PROMPT >> Quote the entries below from the line with "wdir := wdir" through the line with "Definition append_entry (data", both ends included, and only those lines.
--- START ---
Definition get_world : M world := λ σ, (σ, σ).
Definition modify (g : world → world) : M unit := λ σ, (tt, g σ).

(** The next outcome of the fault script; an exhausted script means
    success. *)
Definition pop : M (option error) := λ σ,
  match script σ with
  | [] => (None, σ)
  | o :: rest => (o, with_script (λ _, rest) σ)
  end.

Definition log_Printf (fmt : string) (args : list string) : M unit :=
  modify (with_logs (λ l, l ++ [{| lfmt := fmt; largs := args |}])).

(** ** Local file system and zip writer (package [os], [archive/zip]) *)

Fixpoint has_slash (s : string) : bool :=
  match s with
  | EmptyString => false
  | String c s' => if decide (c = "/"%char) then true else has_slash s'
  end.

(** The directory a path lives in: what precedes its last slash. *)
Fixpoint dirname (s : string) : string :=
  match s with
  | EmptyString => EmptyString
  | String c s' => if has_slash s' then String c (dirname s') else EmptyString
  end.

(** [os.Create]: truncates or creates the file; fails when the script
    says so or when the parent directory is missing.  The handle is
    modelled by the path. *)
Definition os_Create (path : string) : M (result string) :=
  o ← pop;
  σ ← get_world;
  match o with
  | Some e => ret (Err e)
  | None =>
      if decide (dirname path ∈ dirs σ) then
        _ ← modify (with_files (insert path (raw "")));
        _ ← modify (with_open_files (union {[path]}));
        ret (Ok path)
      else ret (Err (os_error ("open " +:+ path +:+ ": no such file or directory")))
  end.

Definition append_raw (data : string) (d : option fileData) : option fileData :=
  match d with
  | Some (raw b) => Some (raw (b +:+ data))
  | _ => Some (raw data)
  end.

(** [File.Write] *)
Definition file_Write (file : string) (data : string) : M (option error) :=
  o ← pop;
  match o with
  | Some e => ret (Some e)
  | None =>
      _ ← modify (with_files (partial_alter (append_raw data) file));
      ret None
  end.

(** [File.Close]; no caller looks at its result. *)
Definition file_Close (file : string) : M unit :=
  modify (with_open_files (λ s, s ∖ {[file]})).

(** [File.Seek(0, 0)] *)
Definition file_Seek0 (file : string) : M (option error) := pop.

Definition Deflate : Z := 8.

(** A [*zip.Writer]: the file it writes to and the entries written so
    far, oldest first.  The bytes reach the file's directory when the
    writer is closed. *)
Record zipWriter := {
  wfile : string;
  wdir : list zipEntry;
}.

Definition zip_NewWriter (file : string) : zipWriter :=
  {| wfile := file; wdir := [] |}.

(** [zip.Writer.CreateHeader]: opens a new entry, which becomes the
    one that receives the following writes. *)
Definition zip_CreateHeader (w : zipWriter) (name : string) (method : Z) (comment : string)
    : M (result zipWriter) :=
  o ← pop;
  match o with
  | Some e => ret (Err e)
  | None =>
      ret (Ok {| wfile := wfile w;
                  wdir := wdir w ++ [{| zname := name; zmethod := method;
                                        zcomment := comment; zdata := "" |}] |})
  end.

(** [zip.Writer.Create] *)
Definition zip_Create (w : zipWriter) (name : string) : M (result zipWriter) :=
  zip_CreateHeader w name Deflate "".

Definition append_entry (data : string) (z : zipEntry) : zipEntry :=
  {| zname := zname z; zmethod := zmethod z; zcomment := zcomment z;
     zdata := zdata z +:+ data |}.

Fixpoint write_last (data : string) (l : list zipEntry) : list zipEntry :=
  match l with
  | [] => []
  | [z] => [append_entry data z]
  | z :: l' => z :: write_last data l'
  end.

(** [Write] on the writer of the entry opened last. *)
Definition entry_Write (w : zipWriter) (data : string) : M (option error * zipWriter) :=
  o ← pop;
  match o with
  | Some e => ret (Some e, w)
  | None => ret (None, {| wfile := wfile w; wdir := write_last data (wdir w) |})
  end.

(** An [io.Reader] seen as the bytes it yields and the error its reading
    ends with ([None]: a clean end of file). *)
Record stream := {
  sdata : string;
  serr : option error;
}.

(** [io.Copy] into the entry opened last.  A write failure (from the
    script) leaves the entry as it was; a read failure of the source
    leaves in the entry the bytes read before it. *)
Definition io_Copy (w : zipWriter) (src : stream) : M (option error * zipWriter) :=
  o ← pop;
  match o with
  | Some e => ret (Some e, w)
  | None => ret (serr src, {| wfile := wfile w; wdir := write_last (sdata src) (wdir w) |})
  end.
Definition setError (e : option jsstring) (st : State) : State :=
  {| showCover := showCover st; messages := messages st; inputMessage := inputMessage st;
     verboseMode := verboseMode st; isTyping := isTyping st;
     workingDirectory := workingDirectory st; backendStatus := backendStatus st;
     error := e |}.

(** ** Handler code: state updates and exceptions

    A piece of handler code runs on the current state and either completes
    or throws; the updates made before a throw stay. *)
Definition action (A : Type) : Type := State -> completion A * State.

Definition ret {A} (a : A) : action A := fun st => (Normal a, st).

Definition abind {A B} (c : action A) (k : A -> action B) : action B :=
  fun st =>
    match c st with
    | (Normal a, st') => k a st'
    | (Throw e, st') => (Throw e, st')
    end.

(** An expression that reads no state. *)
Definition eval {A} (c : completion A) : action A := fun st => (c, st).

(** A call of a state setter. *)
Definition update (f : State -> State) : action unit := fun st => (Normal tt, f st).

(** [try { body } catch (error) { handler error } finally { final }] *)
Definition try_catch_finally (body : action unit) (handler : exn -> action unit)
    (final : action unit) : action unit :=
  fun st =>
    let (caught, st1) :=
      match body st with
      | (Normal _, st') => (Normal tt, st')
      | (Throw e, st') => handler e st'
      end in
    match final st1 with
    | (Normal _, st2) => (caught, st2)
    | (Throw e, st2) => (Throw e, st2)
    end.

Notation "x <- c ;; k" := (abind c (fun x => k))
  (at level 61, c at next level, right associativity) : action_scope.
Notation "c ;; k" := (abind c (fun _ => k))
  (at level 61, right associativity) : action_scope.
--- END ---
ANSWER BOX >>
                  wdir := wdir w ++ [{| zname := name; zmethod := method;
                                        zcomment := comment; zdata := "" |}] |})
  end.

(** [zip.Writer.Create] *)
Definition zip_Create (w : zipWriter) (name : string) : M (result zipWriter) :=
  zip_CreateHeader w name Deflate "".

Definition append_entry (data : string) (z : zipEntry) : zipEntry :=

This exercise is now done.